Mathison D A, Arroyave C M, Bhat K N, Hurewitz D S, Marnell D J
Ann Intern Med. 1977 May;86(5):534-8. doi: 10.7326/0003-4819-86-5-534.
A discrete evoking factor or presumed pathophysiologic mechanism is not recognized in the majority of patients with chronic urticaria or angioedema. Two cases are reported in which chronic urticaria was the main manifestation of an immune cutaneous vasculitis associated with hypocomplementemia attributable to classic and alternative mechanisms of complement activation. Among 72 consecutive patients evaluated for chronic urticaria, 10 additional patients with idiopathic urticaria were found to have hypocomplementemia. Of these, two had evidence of classic and alternative mechanisms of complement activation, five had evidence of only classic pathway activation, and three evidence of predominately or exclusively alternative pathway activation.
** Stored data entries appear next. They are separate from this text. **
(** X17. A claimed post is off the board for good.  After a logged-in
    user has claimed an unclaimed post, [GET /found-items] on the store
    that results, and on the store after any further requests, renders
    no post with that id, whatever the search and the filter. *)
Theorem claimed_post_leaves_board (d : db) (s : session) (userId : uuid)
    (id : number) (p : Post.t) (rs : list (env * request)) (q : body) :
  (forall l, Permutation (newest_posts l) l) ->
  logged_in s userId -> consistent d ->
  In p (found_posts d) -> eq_bigint (Post.id p) id = true ->
  Post.status p = lit "unclaimed" ->
  forall rows search cat,
    get_found_items (serve (store (post_found_items_claim d s id)) rs) q
    = rendered rows search cat ->
    forall x, In x rows -> Post.id x <> Post.id p.
Proof.
  intros Horder Hs Hc Hin Hid Hst rows search cat Hboard x Hx Hsame.
  assert (Hu : unique_post_ids d) by apply Hc.
  assert (Hd1 : store (post_found_items_claim d s id) = claim_update d p).
  { rewrite (claim_logged_in d s userId id Hs).
    rewrite (claim_select_found d id p Hu Hin Hid Hst). reflexivity. }
  rewrite Hd1 in Hboard.
  pose proof (claim_update_marks d p Hin) as Hmark.
  apply In_nth_error in Hmark as [i Hi].
  pose proof (claimed_stays_claimed_forever rs (claim_update d p) i _ Hi eq_refl)
    as Hstay.
  assert (Hc' : consistent (serve (claim_update d p) rs)).
  { apply serve_consistent. apply claim_update_consistent. exact Hc. }
  destruct (found_board_rows _ q rows search cat Horder Hboard x Hx)
    as [Hxin Hxst].
  assert (Hx' : x = Post.set_status (lit "claimed") p).
  { apply (same_key_same_row Post.id (found_posts (serve (claim_update d p) rs)));
      [apply Hc' | exact Hxin | eapply nth_error_In; exact Hstay | exact Hsame]. }
  rewrite Hx' in Hxst. simpl in Hxst. vm_compute in Hxst. discriminate.
Qed.

Lemma split_not_nil (sep : char16) (s : jsstring) : split sep s <> [].
Proof.
  destruct s as [|c s]; simpl; [discriminate|].
  destruct (N.eqb c sep); [discriminate|].
  destruct (split sep s); discriminate.
Qed.

(** The first name is the part of the full name before its first space. *)
Lemma first_name_prefix (full_name : jsstring) :
  ~ In 32%N (first_name full_name)
  /\ exists rest,
       full_name = first_name full_name ++ rest
       /\ (rest = [] \/ exists t, rest = 32%N :: t).
Proof.
  unfold first_name. induction full_name as [|c s IH]; simpl.
  - split; [intros [] | exists []; split; [reflexivity | left; reflexivity]].
  - destruct (N.eqb_spec c 32%N) as [->|Hc]; simpl.
    + split; [intros []|]. exists (32%N :: s).
      split; [reflexivity | right; exists s; reflexivity].
    + destruct (split 32%N s) as [|piece others] eqn:E;
        [exfalso; exact (split_not_nil 32%N s E)|].
      simpl in *. destruct IH as [Hno [rest [Hs Hrest]]]. split.
      * intros [H|H]; [exact (Hc H) | exact (Hno H)].
      * exists rest. split; [rewrite Hs at 1; reflexivity | exact Hrest].
Qed.

Lemma get_lost_rendered (d : db) (q : body) (rows : list Lost.t)
    (search : jsstring) (cat : value) :
  (forall l, Permutation (newest_items l) l) ->
  get_lost d q = rendered rows search cat ->
  forall r, In r rows ->
    exists i selected,
      In i (items d) /\ Item.item_status i = lit "lost"
      /\ (forall u, In u selected -> In u (users d))
      /\ r = {| Lost.id := Item.id i;
                Lost.item_name := Item.item_name i;
                Lost.item_description := Item.item_description i;
                Lost.category := Item.category i;
                Lost.image_url := Item.image_url i;
                Lost.user_id := Item.user_id i;
                Lost.owner_first_name :=
                  or_else (ownerMap_get selected (Item.user_id i))
                    (lit "Someone") |}.
Proof.
  intros Horder. unfold get_lost.
  destruct (sanitize (field q "search")) as [s0|]; [|discriminate].
  cbn [JS.bind try_catch]. cbv zeta.
  destruct (eq_filter "category" (or_else (field q "category") []))
    as [category|]; [|discriminate].
  cbn [JS.bind try_catch]. intros H. injection H as <- _ _.
  intros r Hr. apply in_map_iff in Hr as [i [<- Hi]].
  assert (Hin : In i (filter (fun i => eqb (Item.item_status i) (lit "lost")
                                       && where_eq category (Item.category i))
                        (items d))).
  { apply (Permutation_in _ (Horder _)).
    destruct (truthy_str s0); [|exact Hi].
    apply filter_In in Hi as [Hi _]. exact Hi. }
  apply filter_In in Hin as [Hin Hf]. apply andb_true_iff in Hf as [Hf _].
  apply eqb_eq in Hf.
  exists i. eexists. split; [exact Hin|]. split; [exact Hf|].
  split; [|reflexivity].
  intros u Hu. apply filter_In in Hu as [Hu _]. exact Hu.
Qed.

(** X18. The lost board shows items marked lost, and of the owner a first
    name at most.  Every row [GET /lost] renders comes from an item of
    the store whose status is [lost]; as owner it shows either
    [Someone] or the part of a user's full name before its first space,
    that user being the item's owner -- never a text with a space in
    it.  (An owner id that is a property name of [Object.prototype],
    which no uuid is, would show that property instead.) *)
Theorem lost_board_spec (d : db) (q : body) (rows : list Lost.t)
    (search : jsstring) (cat : value) :
  (forall l, Permutation (newest_items l) l) ->
  get_lost d q = rendered rows search cat ->
  forall r, In r rows ->
    (exists i, In i (items d) /\ Item.item_status i = lit "lost"
               /\ Lost.id r = Item.id i /\ Lost.user_id r = Item.user_id i
               /\ Lost.item_name r = Item.item_name i)
    /\ ((Lost.owner_first_name r = structured
         /\ In (Lost.user_id r) Object_prototype_names)
        \/ exists name,
             Lost.owner_first_name r = str name
             /\ name <> [] /\ ~ In 32%N name
             /\ (name = lit "Someone"
                 \/ exists u rest,
                      In u (users d) /\ User.id u = Lost.user_id r
                      /\ User.full_name u = name ++ rest
                      /\ (rest = [] \/ exists t, rest = 32%N :: t))).
Proof.
  intros Horder H r Hr.
  destruct (get_lost_rendered d q rows search cat Horder H r Hr)
    as [i [selected [Hi [Hst [Hsel ->]]]]].
  split; [exists i; repeat split; assumption|]. simpl.
  assert (Hsomeone : exists name,
            str (lit "Someone") = str name /\ name <> [] /\ ~ In 32%N name
            /\ (name = lit "Someone"
                \/ exists u rest,
                     In u (users d) /\ User.id u = Item.user_id i
                     /\ User.full_name u = name ++ rest
                     /\ (rest = [] \/ exists t, rest = 32%N :: t))).
  { exists (lit "Someone"). split; [reflexivity|]. split; [discriminate|].
    split; [|left; reflexivity].
    vm_compute. intros Hin.
    repeat (destruct Hin as [Hin|Hin]; [discriminate|]). exact Hin. }
  unfold ownerMap_get.
  destruct (eqb (Item.user_id i) (lit "__proto__")) eqn:Eproto.
  - left. split; [reflexivity|]. apply eqb_eq in Eproto. rewrite Eproto.
    unfold Object_prototype_names. do 10 right. left. reflexivity.
  - destruct (find (fun u => eqb (User.id u) (Item.user_id i)) (rev selected))
      as [u|] eqn:Hfind.
    + right. apply find_some in Hfind as [Hu Hid]. apply eqb_eq in Hid.
      apply in_rev in Hu. apply Hsel in Hu.
      destruct (first_name_prefix (User.full_name u)) as [Hno [rest [Hfull Hrest]]].
      destruct (first_name (User.full_name u)) as [|c name] eqn:Hname.
      * exact Hsomeone.
      * exists (c :: name). split; [reflexivity|]. split; [discriminate|].
        split; [exact Hno|]. right. exists u, rest.
        repeat split; assumption.
    + destruct (existsb (eqb (Item.user_id i)) Object_prototype_names) eqn:Ep.
      * left. split; [reflexivity|]. apply existsb_exists in Ep as [k [Hk Ek]].
        apply eqb_eq in Ek. rewrite Ek. exact Hk.
      * right. exact Hsomeone.
Qed.

(** ** The dashboard *)

Lemma get_dashboard_rendered (d : db) (s : session) (userId : uuid) (q : body)
    (shown : list (Item.t * option nat)) (reports : list (Report.t * value))
    (search : jsstring) (cat st : value) :
  logged_in s userId ->
  get_dashboard d s q = dashboard shown reports search cat st ->
  exists filteredItems listed,
    shown = map (fun i => (i, open_reports listed (Item.id i))) filteredItems
    /\ reports = map (fun r => (r, item_name_of filteredItems (Report.item_id r))) listed
    /\ listed
       = match map Item.id filteredItems with
         | [] => []
         | _ :: _ =>
             newest_reports
               (filter (fun r => existsb (eqb (Report.item_id r))
                                   (map Item.id filteredItems))
                       (finder_reports d))
         end
    /\ exists category status,
         eq_filter "category" cat = Ok category
         /\ eq_filter "status" st = Ok status
         /\ filteredItems
            = (if truthy_str search
               then filter (item_matches (toLowerCase search))
               else fun l => l)
                (newest_items
                   (filter (fun i => eq_uuid (Item.user_id i) userId
                                     && where_eq category (Item.category i)
                                     && where_eq status (Some (Item.item_status i)))
                           (items d))).
Proof.
  intros [-> Hu]. unfold get_dashboard, requireAuth_. rewrite Hu.
  destruct (sanitize (field q "search")) as [s0|]; [|discriminate].
  cbn [JS.bind try_catch]. cbv zeta.
  destruct (eq_filter "category" (or_else (field q "category") []))
    as [category|] eqn:Ecat; [|discriminate].
  cbn [JS.bind try_catch].
  destruct (eq_filter "status" (or_else (field q "status") []))
    as [status|] eqn:Est; [|discriminate].
  cbn [JS.bind try_catch]. intros H. injection H as <- <- <- <- <-.
  eexists _, _. split; [reflexivity|]. split; [reflexivity|].
  split; [reflexivity|]. exists category, status.
  split; [exact Ecat|]. split; [exact Est|].
  destruct (truthy_str s0); reflexivity.
Qed.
Circulating immune complexes were found in the majority of patients with classic pathway activation. Hypocomplementemia may provide clues to pathophysiologic mechanisms operative in some patients with chronic urticaria.
在大多数慢性荨麻疹或血管性水肿患者中,未识别出离散的诱发因素或假定的病理生理机制。本文报告了两例病例,其中慢性荨麻疹是免疫性皮肤血管炎的主要表现,该血管炎与补体激活的经典途径和替代途径导致的低补体血症有关。在连续评估的72例慢性荨麻疹患者中,另外10例特发性荨麻疹患者被发现有低补体血症。其中,2例有补体激活经典途径和替代途径的证据,5例仅有经典途径激活的证据,3例主要或仅具有替代途径激活的证据。大多数经典途径激活的患者中发现有循环免疫复合物。低补体血症可能为一些慢性荨麻疹患者的病理生理机制提供线索。